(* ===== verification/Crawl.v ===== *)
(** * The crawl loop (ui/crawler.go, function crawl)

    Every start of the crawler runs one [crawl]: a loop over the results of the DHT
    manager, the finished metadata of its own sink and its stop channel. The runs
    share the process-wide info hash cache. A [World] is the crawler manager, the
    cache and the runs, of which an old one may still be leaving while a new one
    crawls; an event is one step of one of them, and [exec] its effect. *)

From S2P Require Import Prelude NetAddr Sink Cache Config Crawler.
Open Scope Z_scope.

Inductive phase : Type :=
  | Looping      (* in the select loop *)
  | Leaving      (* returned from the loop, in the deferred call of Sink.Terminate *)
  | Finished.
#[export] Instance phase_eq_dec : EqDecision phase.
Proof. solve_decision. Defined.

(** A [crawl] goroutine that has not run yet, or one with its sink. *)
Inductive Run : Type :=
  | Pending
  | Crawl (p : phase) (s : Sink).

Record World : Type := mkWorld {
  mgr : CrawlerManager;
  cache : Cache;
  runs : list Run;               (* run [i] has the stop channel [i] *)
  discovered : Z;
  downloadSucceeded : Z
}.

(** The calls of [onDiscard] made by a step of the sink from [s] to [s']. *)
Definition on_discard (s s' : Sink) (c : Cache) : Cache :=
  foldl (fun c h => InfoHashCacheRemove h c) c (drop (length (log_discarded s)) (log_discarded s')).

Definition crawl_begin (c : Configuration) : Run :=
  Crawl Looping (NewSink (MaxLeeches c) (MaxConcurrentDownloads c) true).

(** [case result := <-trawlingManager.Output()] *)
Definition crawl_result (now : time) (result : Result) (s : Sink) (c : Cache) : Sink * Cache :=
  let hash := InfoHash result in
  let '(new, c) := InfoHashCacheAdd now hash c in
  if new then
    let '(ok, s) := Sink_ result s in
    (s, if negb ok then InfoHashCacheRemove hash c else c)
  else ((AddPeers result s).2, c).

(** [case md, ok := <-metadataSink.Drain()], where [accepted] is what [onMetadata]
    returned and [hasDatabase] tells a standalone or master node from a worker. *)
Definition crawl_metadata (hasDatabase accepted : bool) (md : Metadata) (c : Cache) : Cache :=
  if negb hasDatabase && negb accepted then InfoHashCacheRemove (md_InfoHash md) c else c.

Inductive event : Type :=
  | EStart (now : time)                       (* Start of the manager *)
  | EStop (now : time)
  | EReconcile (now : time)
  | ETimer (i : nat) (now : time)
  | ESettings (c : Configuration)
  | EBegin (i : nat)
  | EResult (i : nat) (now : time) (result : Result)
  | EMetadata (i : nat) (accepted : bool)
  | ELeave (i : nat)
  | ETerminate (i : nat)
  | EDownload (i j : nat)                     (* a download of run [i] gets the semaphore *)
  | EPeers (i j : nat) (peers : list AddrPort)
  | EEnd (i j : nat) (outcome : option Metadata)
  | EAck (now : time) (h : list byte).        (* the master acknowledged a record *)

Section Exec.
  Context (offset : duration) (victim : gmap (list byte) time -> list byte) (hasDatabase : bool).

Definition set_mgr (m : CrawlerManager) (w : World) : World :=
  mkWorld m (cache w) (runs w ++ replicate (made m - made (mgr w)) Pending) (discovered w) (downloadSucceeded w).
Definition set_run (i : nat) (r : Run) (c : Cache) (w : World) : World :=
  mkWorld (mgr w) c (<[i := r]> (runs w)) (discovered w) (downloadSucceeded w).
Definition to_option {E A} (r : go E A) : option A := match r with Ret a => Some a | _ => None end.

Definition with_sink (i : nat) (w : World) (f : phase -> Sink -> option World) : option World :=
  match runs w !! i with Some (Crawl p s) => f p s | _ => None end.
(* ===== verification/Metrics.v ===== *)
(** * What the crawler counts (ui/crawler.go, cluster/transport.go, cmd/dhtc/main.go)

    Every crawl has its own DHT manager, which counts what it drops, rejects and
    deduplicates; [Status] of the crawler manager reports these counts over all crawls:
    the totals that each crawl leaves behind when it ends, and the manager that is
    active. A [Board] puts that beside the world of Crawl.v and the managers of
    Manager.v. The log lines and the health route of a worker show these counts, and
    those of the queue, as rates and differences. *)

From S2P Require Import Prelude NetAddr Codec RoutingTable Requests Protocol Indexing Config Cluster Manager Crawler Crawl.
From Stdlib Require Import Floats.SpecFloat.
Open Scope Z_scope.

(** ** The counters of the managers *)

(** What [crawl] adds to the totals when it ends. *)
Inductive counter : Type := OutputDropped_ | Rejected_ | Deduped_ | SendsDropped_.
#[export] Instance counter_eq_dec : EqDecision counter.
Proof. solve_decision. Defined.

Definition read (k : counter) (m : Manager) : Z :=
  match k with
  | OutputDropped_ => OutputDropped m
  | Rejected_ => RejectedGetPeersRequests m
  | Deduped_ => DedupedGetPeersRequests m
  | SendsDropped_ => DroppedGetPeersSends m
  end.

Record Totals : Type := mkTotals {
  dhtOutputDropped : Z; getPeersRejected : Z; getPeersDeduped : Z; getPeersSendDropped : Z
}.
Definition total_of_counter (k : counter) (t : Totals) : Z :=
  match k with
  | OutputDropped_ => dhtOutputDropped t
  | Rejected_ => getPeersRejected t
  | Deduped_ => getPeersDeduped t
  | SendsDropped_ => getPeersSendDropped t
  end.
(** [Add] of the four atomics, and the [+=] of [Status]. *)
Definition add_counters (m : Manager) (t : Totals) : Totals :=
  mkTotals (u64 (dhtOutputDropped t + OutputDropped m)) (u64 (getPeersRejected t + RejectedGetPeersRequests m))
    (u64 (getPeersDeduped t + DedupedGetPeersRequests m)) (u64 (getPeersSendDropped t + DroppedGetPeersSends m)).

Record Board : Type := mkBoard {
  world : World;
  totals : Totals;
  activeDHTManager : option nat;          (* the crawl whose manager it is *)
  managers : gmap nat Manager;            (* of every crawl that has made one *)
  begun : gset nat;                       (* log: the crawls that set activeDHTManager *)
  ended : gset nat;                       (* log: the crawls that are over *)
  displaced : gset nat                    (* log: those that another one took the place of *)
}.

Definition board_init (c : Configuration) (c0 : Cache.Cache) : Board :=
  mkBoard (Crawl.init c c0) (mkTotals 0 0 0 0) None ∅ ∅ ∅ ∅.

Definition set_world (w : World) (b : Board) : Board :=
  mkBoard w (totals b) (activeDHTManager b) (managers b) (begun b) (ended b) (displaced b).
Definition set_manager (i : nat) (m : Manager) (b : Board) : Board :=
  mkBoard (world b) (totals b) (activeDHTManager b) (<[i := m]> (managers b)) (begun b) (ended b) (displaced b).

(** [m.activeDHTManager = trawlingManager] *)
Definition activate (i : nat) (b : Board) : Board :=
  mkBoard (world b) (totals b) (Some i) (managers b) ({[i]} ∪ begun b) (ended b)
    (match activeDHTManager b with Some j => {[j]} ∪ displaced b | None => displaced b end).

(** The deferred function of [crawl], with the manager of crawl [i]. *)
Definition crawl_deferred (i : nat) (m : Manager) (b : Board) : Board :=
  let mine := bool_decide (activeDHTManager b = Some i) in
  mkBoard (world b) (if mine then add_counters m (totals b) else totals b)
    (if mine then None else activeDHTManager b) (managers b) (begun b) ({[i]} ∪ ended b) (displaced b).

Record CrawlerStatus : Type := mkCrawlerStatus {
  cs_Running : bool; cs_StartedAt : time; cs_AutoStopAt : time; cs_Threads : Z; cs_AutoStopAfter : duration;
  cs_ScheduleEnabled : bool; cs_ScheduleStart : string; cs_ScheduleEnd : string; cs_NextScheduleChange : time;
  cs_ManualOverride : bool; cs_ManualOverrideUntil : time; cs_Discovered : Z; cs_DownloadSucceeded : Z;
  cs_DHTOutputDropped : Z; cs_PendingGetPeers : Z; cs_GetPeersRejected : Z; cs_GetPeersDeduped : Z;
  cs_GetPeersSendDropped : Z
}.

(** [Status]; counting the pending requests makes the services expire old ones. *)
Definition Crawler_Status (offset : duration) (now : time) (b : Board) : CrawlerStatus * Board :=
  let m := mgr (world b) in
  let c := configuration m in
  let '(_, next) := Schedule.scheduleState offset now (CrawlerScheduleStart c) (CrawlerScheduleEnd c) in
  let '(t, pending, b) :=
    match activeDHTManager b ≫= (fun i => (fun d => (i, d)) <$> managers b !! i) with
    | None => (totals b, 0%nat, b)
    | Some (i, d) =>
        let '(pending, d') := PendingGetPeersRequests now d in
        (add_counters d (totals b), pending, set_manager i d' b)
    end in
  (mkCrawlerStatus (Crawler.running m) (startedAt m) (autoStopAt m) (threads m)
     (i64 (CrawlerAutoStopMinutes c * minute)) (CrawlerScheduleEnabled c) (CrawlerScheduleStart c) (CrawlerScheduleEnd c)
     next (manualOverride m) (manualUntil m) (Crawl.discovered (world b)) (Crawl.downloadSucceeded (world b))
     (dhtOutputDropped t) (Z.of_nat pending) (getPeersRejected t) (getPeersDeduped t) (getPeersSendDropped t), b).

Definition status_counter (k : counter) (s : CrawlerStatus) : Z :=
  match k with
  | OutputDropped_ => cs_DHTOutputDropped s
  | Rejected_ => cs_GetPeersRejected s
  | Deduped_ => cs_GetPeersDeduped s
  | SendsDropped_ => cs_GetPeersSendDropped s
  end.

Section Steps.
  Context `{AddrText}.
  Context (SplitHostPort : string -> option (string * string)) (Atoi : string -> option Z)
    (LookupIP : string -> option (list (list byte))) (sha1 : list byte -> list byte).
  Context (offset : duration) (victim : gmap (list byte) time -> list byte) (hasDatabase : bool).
--
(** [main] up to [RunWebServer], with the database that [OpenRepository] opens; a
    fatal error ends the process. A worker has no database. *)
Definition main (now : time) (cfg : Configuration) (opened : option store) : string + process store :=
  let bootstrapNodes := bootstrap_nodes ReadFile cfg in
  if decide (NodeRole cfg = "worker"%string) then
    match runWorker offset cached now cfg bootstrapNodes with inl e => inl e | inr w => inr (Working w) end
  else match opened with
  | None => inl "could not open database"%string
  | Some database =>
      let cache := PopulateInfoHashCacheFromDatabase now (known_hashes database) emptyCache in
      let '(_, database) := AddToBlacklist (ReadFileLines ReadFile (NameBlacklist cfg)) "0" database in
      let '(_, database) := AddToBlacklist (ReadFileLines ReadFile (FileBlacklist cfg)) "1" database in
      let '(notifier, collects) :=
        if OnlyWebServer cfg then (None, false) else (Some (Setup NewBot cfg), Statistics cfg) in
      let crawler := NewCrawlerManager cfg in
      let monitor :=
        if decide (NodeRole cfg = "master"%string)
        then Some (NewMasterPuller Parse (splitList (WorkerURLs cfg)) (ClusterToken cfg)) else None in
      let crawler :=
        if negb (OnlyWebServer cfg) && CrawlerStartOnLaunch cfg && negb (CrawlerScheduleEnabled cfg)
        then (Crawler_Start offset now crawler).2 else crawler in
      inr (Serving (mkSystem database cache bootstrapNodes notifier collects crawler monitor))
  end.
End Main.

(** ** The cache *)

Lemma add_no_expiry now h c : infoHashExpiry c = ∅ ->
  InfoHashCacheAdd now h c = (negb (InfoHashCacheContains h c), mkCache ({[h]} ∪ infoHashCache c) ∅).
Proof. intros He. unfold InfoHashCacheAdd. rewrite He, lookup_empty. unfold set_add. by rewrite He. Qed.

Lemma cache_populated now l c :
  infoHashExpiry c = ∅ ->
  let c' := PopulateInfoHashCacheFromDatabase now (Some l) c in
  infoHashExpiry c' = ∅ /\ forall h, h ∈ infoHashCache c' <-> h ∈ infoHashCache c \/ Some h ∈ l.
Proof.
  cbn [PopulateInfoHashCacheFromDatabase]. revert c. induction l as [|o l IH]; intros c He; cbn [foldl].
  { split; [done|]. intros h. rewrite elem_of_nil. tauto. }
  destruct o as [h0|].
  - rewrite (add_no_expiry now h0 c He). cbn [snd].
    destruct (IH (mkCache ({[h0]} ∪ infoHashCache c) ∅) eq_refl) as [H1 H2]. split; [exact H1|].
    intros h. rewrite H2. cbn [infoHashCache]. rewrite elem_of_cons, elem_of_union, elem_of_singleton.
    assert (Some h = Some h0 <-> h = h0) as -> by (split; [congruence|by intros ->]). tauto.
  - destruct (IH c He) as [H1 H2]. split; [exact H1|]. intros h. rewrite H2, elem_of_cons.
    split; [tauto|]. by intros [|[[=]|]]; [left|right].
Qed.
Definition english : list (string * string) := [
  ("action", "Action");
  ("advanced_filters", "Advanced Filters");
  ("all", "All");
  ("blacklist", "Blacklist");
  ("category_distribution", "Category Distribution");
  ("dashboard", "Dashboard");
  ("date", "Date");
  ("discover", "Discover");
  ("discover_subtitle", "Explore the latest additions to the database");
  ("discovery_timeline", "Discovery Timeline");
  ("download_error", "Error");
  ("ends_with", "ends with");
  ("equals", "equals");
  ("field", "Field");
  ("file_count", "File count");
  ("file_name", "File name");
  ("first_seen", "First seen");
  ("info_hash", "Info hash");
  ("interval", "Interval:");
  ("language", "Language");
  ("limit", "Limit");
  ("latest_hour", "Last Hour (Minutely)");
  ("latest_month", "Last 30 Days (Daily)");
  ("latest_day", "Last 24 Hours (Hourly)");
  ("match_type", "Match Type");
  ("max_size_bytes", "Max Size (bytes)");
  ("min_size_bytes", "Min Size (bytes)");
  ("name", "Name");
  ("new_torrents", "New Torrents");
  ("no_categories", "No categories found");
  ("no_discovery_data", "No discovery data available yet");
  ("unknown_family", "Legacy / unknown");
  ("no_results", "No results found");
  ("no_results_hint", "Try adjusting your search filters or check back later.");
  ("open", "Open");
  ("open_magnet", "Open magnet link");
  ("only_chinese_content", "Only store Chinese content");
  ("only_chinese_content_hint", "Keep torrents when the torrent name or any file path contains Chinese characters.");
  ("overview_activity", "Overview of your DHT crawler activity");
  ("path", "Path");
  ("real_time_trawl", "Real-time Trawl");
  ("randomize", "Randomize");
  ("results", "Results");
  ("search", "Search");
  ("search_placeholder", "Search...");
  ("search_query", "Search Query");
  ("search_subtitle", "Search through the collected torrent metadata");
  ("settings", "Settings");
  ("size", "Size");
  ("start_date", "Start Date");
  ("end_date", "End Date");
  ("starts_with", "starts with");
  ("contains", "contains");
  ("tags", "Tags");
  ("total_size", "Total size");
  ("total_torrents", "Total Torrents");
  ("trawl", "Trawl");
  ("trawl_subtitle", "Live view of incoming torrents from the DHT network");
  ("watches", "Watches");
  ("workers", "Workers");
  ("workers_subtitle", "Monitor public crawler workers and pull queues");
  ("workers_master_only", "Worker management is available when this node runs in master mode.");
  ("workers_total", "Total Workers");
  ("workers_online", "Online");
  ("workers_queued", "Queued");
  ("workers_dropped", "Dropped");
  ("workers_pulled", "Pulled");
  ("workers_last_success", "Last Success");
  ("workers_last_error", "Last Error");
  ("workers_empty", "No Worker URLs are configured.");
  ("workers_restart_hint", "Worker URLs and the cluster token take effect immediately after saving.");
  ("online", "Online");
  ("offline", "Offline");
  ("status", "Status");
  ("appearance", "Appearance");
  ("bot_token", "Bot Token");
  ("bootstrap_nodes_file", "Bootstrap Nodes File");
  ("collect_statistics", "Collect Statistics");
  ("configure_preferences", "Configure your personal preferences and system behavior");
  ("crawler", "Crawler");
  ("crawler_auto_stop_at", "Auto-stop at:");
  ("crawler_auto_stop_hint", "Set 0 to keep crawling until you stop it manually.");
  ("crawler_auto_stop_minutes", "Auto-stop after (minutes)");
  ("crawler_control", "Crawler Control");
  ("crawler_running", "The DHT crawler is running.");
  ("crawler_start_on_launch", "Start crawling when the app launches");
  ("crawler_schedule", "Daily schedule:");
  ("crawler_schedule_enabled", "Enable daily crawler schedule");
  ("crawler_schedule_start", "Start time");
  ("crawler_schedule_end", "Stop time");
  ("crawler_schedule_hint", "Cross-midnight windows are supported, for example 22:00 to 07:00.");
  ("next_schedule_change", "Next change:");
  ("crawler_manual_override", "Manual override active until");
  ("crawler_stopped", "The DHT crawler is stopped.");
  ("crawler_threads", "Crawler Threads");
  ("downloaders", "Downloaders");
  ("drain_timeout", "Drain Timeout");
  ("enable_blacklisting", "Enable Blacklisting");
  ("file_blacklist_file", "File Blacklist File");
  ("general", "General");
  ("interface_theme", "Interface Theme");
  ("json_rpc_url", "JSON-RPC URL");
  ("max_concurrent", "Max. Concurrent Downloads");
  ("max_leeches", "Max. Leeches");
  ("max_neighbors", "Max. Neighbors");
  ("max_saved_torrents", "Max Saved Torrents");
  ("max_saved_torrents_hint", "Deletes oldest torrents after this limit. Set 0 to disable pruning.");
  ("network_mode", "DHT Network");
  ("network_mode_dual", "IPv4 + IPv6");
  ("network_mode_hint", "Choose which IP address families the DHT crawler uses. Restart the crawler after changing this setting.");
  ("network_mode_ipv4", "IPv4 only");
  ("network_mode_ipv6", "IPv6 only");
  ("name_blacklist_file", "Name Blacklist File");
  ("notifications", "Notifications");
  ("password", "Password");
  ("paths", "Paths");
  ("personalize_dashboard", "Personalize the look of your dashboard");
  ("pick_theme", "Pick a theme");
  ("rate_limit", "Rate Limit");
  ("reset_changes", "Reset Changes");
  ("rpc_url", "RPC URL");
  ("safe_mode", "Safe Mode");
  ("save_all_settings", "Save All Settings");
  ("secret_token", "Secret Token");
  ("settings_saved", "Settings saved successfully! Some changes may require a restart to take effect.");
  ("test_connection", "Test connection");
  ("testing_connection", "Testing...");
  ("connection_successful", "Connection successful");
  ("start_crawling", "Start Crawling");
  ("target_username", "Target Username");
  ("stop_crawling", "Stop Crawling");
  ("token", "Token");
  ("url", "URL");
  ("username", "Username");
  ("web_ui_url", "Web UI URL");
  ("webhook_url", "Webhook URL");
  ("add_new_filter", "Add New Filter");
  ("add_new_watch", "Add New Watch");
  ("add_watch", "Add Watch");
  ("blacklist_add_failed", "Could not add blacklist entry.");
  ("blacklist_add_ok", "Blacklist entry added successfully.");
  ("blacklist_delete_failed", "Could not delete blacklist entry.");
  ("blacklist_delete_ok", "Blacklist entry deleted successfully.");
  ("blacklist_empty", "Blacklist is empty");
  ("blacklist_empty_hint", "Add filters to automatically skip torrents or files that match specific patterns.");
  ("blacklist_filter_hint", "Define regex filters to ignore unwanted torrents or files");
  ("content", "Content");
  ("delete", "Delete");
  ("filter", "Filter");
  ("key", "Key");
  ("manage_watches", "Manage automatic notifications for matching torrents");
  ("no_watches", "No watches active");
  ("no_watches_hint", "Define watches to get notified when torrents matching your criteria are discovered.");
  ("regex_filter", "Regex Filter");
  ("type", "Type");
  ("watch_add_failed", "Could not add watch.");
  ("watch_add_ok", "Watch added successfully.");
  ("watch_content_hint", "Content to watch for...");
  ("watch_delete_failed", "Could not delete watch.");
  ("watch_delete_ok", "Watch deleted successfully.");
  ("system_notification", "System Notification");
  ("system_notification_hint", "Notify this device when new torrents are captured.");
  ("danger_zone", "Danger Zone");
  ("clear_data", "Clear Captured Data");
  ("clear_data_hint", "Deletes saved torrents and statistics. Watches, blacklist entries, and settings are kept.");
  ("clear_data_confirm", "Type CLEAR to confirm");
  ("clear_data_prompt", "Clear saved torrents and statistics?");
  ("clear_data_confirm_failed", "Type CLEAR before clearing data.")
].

* Problem details: Taking the material above, extract exactly and only the lines from the line with "ELeave (i : nat)" to the line with "(outcome : option Metadata)", inclusive of both.

* Finished exercise:
  | ELeave (i : nat)
  | ETerminate (i : nat)
  | EDownload (i j : nat)                     (* a download of run [i] gets the semaphore *)
  | EPeers (i j : nat) (peers : list AddrPort)
  | EEnd (i j : nat) (outcome : option Metadata)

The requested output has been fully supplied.